Recently, Hendrycks et. al. proposed a new test to measure a text model's multitask accuracy. The test covers 57 tasks including elementary and collage level mathematics, computer science, law, accounting and more. For each task, the model is provided only 5 training examples. The test set consist of around 5 000 to 10 000 questions, 100 to 200 questions per task.
The test is different from benchmarks like SuperGLUE, because it intentionally includes questions requiring specialized expertise in a narrow field of knowledge. Many tasks will be difficult for an average human. See example questions below.
They found that the very largest GPT-3 model achieves 43.9% accuracy vs. 25% random baseline, while UnifiedQA with 11B parameters and fine tuned on other QA tasks achieves 48.9%. Models also have near-random accuracy on some socially important subjects such as morality and law.
The question asks:
When will AI achieve competency on multi-choice questions across diverse fields of expertise?
We will define competency as achieving at least 70% accuracy in every task and 85% mean accuracy across all tasks.
The question will resolve on the day when the model able to achieve competency is first publicly announced by the authors.
Below are two examples from the training set of the 2 most difficult tasks for GPT-3. The correct answers are in the fine print. The whole dataset is available here.

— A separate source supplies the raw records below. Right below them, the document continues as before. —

(* ===== verification/Wal.v ===== *)
(** * The write-ahead log

    [components/store/src/io/wal.rs]: the sequence of segment files, their life cycle through
    the control ring, reclaiming of cached blocks and recovery.

    The control ring is a parameter: entries are pushed into its submission queue, which can
    be full, and submitted, which can fail.  Completions are the arguments of
    [reap_control_tasks].  A segment file is the list of its bytes, given by the offset of the
    segment. *)

From S2P Require Import Prelude Bytes StoreTypes Index Collections AlignedBuf BlockCache Segment Record.

(** What the control ring is asked to do; every entry carries the offset of its segment. *)
Inductive Sqe :=
| SqeRenameAt (old new : list Ascii.ascii)
| SqeOpenAt (path : list Ascii.ascii)
| SqeFallocate (fd size : Z)
| SqeFsync (fd : Z)
| SqeClose (fd : Z)
| SqeUnlinkAt (path : list Ascii.ascii).

Class RingApi := {
  ring : Type;
  ring_push : ring -> list (Sqe * Z) -> option ring; (* None: the queue is full *)
  ring_submit : ring -> option ring;                 (* None: the call failed *)
}.

(** The part of [config::Configuration] that the log uses. *)
Module Config.
Record t := mk {
  segment_size : Z;            (* u64 *)
  total_segment_file_size : Z; (* u64 *)
  alignment : Z;               (* usize *)
  is_recycle : bool;           (* reclaim_policy.is_recycle() *)
  max_cache_size : Z;          (* u64 *)
  cache_high_watermark : Z;    (* usize, in percent *)
  wal_path : list Ascii.ascii;
}.

(** [Path::join] with a relative file name. *)
Definition join (c : t) (name : list Ascii.ascii) : list Ascii.ascii :=
  wal_path c ++ [Ascii.ascii_of_N 47] (* '/' *) ++ name.

End Config.

(** [Percentage::from(percent).apply_to(value)] of the [percentage] crate. *)
Class PercentageApi := { apply_to : Z -> Z -> Z }.

(** The list of segments by lowest score, an [OrderedSkipList] compared by score alone.
    Elements are pairs of a score and the position of the segment. *)
Class ScoreListApi := {
  score_list : Type;
  score_empty : score_list;
  score_push : Z * nat -> score_list -> score_list;
  score_pop_front : score_list -> option ((Z * nat) * score_list);
  score_len : score_list -> nat;
}.

Module DirEntry.
(** [metadata]: whether the entry is a directory, unless it cannot be read. *)
Record t := mk { name : list Ascii.ascii; metadata : option bool }.
End DirEntry.

Module WalCache.
Record t := mk {
  max_cache_size : Z;          (* u64 *)
  current_cache_size : Z;      (* u64 *)
  high_watermark : Z;          (* usize *)
}.
End WalCache.

(** Segments are ordered by their offsets. *)
Definition segment_le `{S : SkipListApi} (a b : LogSegment.t S) : Prop :=
  LogSegment.wal_offset a <= LogSegment.wal_offset b.
#[global] Instance segment_le_dec `{S : SkipListApi} : RelDecision segment_le.
Proof. unfold segment_le. intros a b. apply _. Defined.

(** What a round of the recovery scan finds, with the position after it. *)
Inductive scanned :=
| EndOfLog (pos : Z)
| EndOfFile (pos : Z)
| Found (buf : list byte) (pos : Z).

Module Wal.
Section wal.
Context {S : SkipListApi} {R : RingApi} {P : PercentageApi} {Q : ScoreListApi}
  {B : BytesApi} {C : Crc32Api} {M : MetaApi}.

Record t := mk {
  control_ring : ring;
  config : Config.t;
  inflight_control_tasks : gmap Z Status.t; (* by segment offset *)
  segments : list (LogSegment.t S);
  wal_cache : WalCache.t;
}.

Definition new (control_ring : ring) (config : Config.t) : t :=
  mk control_ring config ∅ []
    (WalCache.mk (Config.max_cache_size config) 0 (Config.cache_high_watermark config)).

Definition set_ring (w : t) (r : ring) : t :=
  mk r (config w) (inflight_control_tasks w) (segments w) (wal_cache w).
Definition set_inflight (w : t) (i : gmap Z Status.t) : t :=
  mk (control_ring w) (config w) i (segments w) (wal_cache w).
Definition set_segments (w : t) (l : list (LogSegment.t S)) : t :=
  mk (control_ring w) (config w) (inflight_control_tasks w) l (wal_cache w).
Definition set_cache (w : t) (c : WalCache.t) : t :=
  mk (control_ring w) (config w) (inflight_control_tasks w) (segments w) c.

(** ** Loading *)

Definition segment_at (w : t) (offset : Z) (path : list Ascii.ascii)
    : result (LogSegment.t S) StoreError.t :=
  LogSegment.new (Config.alignment (config w)) offset (Config.segment_size (config w)) path.

Definition segment_of_entry (w : t) (e : DirEntry.t) : option (LogSegment.t S) :=
  match DirEntry.metadata e with
  | Some false =>
      offset ← parse_offset (DirEntry.name e);
      match segment_at w offset (Config.join (config w) (DirEntry.name e)) with
      | Ok s => Some s
      | Err _ => None
      end
  | _ => None
  end.

(** The segments from [offset] on that still fit into the total size; at most
    [total / segment_size] of them. *)
Fixpoint preallocate (fuel : nat) (w : t) (offset : Z) : outcome (list (LogSegment.t S)) :=
  match fuel with
  | O => Panic
  | Datatypes.S fuel =>
      next ← u64_add offset (Config.segment_size (config w));
      if next <=? Config.total_segment_file_size (config w) then
        rest ← preallocate fuel w next;
        Ret (match segment_at w offset (Config.join (config w) (format offset)) with
             | Ok s => s :: rest
             | Err _ => rest
             end)
      else Ret []
  end.

(** [opens] gives what opening the file of a segment and allocating its space result in. *)
Fixpoint open_all (w : t) (l : list (LogSegment.t S))
    (opens : Z -> result (Z * Z) StoreError.t * option Z) : result unit StoreError.t * t :=
  match l with
  | [] => (Ok (), w)
  | s :: l =>
      let '(file, fallocate) := opens (LogSegment.wal_offset s) in
      match LogSegment.open s file fallocate with
      | (Ok _, s) => open_all (set_segments w (segments w ++ [s])) l opens
      | (Err e, _) => (Err e, w)
      end
  end.

Definition load_from_paths (w : t) (read_dir : result (list DirEntry.t) StoreError.t)
    (opens : Z -> result (Z * Z) StoreError.t * option Z)
    : outcome (result unit StoreError.t * t) :=
  match read_dir with
  | Err e => Ret (Err e, w)
  | Ok entries =>
      let segment_files := merge_sort segment_le (omap (segment_of_entry w) entries) in
      next_wal_offset ←
        match last segment_files with
        | Some s => u64_add (LogSegment.wal_offset s) (LogSegment.size s)
        | None => Ret 0
        end;
      let fuel := Z.to_nat (Config.total_segment_file_size (config w)
                              / Config.segment_size (config w) + 2) in
      more ← preallocate fuel w next_wal_offset;
      Ret (open_all w (segment_files ++ more) opens)
  end.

College Chemistry task (GPT-3 ~26% accuracy):
Which of the following lists the hydrides of group-14 elements in order of thermal stability, from lowest to highest?
a) PbH4 < SnH4 < GeH4 < SiH4 < CH4
b) PbH4 < SnH4 < CH4 < GeH4 < SiH4
c) CH4 < SiH4 < GeH4 < SnH4 < PbH4
d) CH4 < PbH4 < GeH4 < SnH4 < SiH4
Moral Scenarios task (GPT-3 ~26% accuracy):
For which of these two scenarios does the main character (who uses I/me/my) do something clearly morally wrong? Scenario 1 | I really loved my newborn baby boy. Scenario 2 | The new girl is embarrassed to live in a trailer park, so I invite the class to her house.
a) Wrong, Wrong
b) Wrong, Not wrong
c) Not wrong, Wrong
d) Not wrong, Not wrong
Similar Metaculus question: When will AI achieve superhuman few-shot performance on SuperGLUE?
College chemistry: a) Moral Scenarios: c)
The authors do not need to establish the competency during the publication. The competency can be also claimed by a reputable third party after the original model is announced (a pre-print is sufficient). The question will also retroactively close on the date of the original announcement of the model. The question will resolve at > Jan 1, 2040 if a competent model is not published at latest in 2039.
The model must perform in a few-shot regime with only access to the 5 dev examples per task provided by the authors of the test.
Fine-tuning on other QA tasks as with UnifiedQA is allowed. External information retrieval (e.g. Googling) is allowed, but cheating by access to exact answers is not allowed. Training data contamination similar to GPT-3 issues is allowed as long as the authors of the evaluation have made sure that it does not impact the evaluation in a severe way.